-------- PROVIDED INFORMATION --------
(* ===== verification/Sched.v ===== *)
(** * The scheduler

    Model of [kernel/src/task/scheduler/]: the queues of each processor and
    the global ones ([mod.rs]), blocking and waking ([spawn.rs]), what a
    context switch does to the queues ([prepare_switch] and
    [route_switching_old] of [switch.rs]) and the timer tick ([tick.rs]).
    The stack switch itself is assembly and not modelled; locks that are only
    tried are parameters. The heap of runnable threads is the standard
    library's [BinaryHeap], which promises a least element but not which of
    several: it is a parameter with that promise. *)

From stdpp Require Import gmap.
From S2P Require Import Prelude.

Inductive ThreadStatus := Ready | Running | Blocked | Exited.

#[export] Instance ThreadStatus_eq_dec : EqDecision ThreadStatus.
Proof. solve_decision. Defined.

Record Thread := mkThread {
  tid : Z;
  status : ThreadStatus;
  process : option Z;
  priority : Z;
  sleep_until : option Z;
  futex_wake_addr : option Z;
  pipe_block_key : option Z;
  first_switch_pending : bool;
  pass : Z;
  stride : Z;
  policy : Z;
  rt_priority : Z;
  rr_time_slice : Z;
  sched_class : Z;
  affinity_mask : Z;
}.

Definition set_status (t : Thread) (x : ThreadStatus) : Thread :=
  mkThread (tid t) x (process t) (priority t) (sleep_until t) (futex_wake_addr t) (pipe_block_key t)
    (first_switch_pending t) (pass t) (stride t) (policy t) (rt_priority t) (rr_time_slice t)
    (sched_class t) (affinity_mask t).

(** The three reasons to be blocked. *)
Definition set_block (t : Thread) (sleep futex pipe : option Z) : Thread :=
  mkThread (tid t) (status t) (process t) (priority t) sleep futex pipe
    (first_switch_pending t) (pass t) (stride t) (policy t) (rt_priority t) (rr_time_slice t)
    (sched_class t) (affinity_mask t).

Definition set_pass (t : Thread) (first : bool) (p : Z) : Thread :=
  mkThread (tid t) (status t) (process t) (priority t) (sleep_until t) (futex_wake_addr t) (pipe_block_key t)
    first p (stride t) (policy t) (rt_priority t) (rr_time_slice t) (sched_class t) (affinity_mask t).

Definition set_slice (t : Thread) (n : Z) : Thread :=
  mkThread (tid t) (status t) (process t) (priority t) (sleep_until t) (futex_wake_addr t) (pipe_block_key t)
    (first_switch_pending t) (pass t) (stride t) (policy t) (rt_priority t) n (sched_class t) (affinity_mask t).

Definition SCHED_FIFO : Z := 1.
Definition SCHED_RR : Z := 2.
Definition MAX_CPUS : nat := 8.

Definition is_realtime (class : Z) : bool := (class =? SCHED_FIFO) || (class =? SCHED_RR).
Definition should_preempt (current candidate : Z) : bool := is_realtime candidate && negb (is_realtime current).

(** [affinity_mask & (1 << cpu) != 0] *)
Definition affine (t : Thread) (cpu : nat) : bool :=
  negb (Z.land (affinity_mask t) (Z.shiftl 1 (Z.of_nat cpu)) =? 0).

Record PerCpuScheduler := mkCpu {
  stride_heap : list Thread;
  ready_queues : list (list Thread);
  ready_queues_dirty : bool;
  current_thread : option Thread;
  switching_old : option Thread;
  idle : option Thread;
  idle_id : option Z;
}.

(** [PER_CPU], [GLOBAL] and [CURRENT_PROCESS], and the processor time charged to
    each process; [reaped] are the threads whose exit has been cleaned up (what
    that does to the process is outside the scheduler). *)
Record Sched := mkSched {
  per_cpu : list PerCpuScheduler;
  pending_queue : list Thread;
  sleep_queue : list Thread;
  block_queue : list Thread;
  futex_queue : list Thread;
  current_process : option Z;
  utime : gmap Z Z;
  reaped : list Thread;
}.

(** Which locks a [try_lock] gets. *)
Record Locks := mkLocks { pending_free : bool; cpu_free : nat -> bool; proc_free : bool; sleep_free : bool }.

Definition new_cpu : PerCpuScheduler := mkCpu [] (replicate 8 []) false None None None None.

Definition cpu_of (s : Sched) (i : nat) : PerCpuScheduler := default new_cpu (per_cpu s !! i).

Definition set_cpu (s : Sched) (i : nat) (c : PerCpuScheduler) : Sched :=
  mkSched (<[i := c]> (per_cpu s)) (pending_queue s) (sleep_queue s) (block_queue s) (futex_queue s)
    (current_process s) (utime s) (reaped s).

Definition set_runnable (c : PerCpuScheduler) (h : list Thread) (q : list (list Thread)) (d : bool) : PerCpuScheduler :=
  mkCpu h q d (current_thread c) (switching_old c) (idle c) (idle_id c).

Definition set_threads (c : PerCpuScheduler) (cur old idl : option Thread) : PerCpuScheduler :=
  mkCpu (stride_heap c) (ready_queues c) (ready_queues_dirty c) cur old idl (idle_id c).

Definition set_pending (s : Sched) (q : list Thread) : Sched :=
  mkSched (per_cpu s) q (sleep_queue s) (block_queue s) (futex_queue s) (current_process s) (utime s) (reaped s).

Definition set_waiting (s : Sched) (sl bl fu : list Thread) : Sched :=
  mkSched (per_cpu s) (pending_queue s) sl bl fu (current_process s) (utime s) (reaped s).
--------
* **DESCRIPTION OF THE TASK**
Send back exactly, with nothing added, the lines from the first line of the material above through the line holding "Proof. solve_decision. Defined."; both ends are included.

* **WRITTEN REPLY**
(* ===== verification/Sched.v ===== *)
(** * The scheduler

    Model of [kernel/src/task/scheduler/]: the queues of each processor and
    the global ones ([mod.rs]), blocking and waking ([spawn.rs]), what a
    context switch does to the queues ([prepare_switch] and
    [route_switching_old] of [switch.rs]) and the timer tick ([tick.rs]).
    The stack switch itself is assembly and not modelled; locks that are only
    tried are parameters. The heap of runnable threads is the standard
    library's [BinaryHeap], which promises a least element but not which of
    several: it is a parameter with that promise. *)

From stdpp Require Import gmap.
From S2P Require Import Prelude.

Inductive ThreadStatus := Ready | Running | Blocked | Exited.

#[export] Instance ThreadStatus_eq_dec : EqDecision ThreadStatus.
Proof. solve_decision. Defined.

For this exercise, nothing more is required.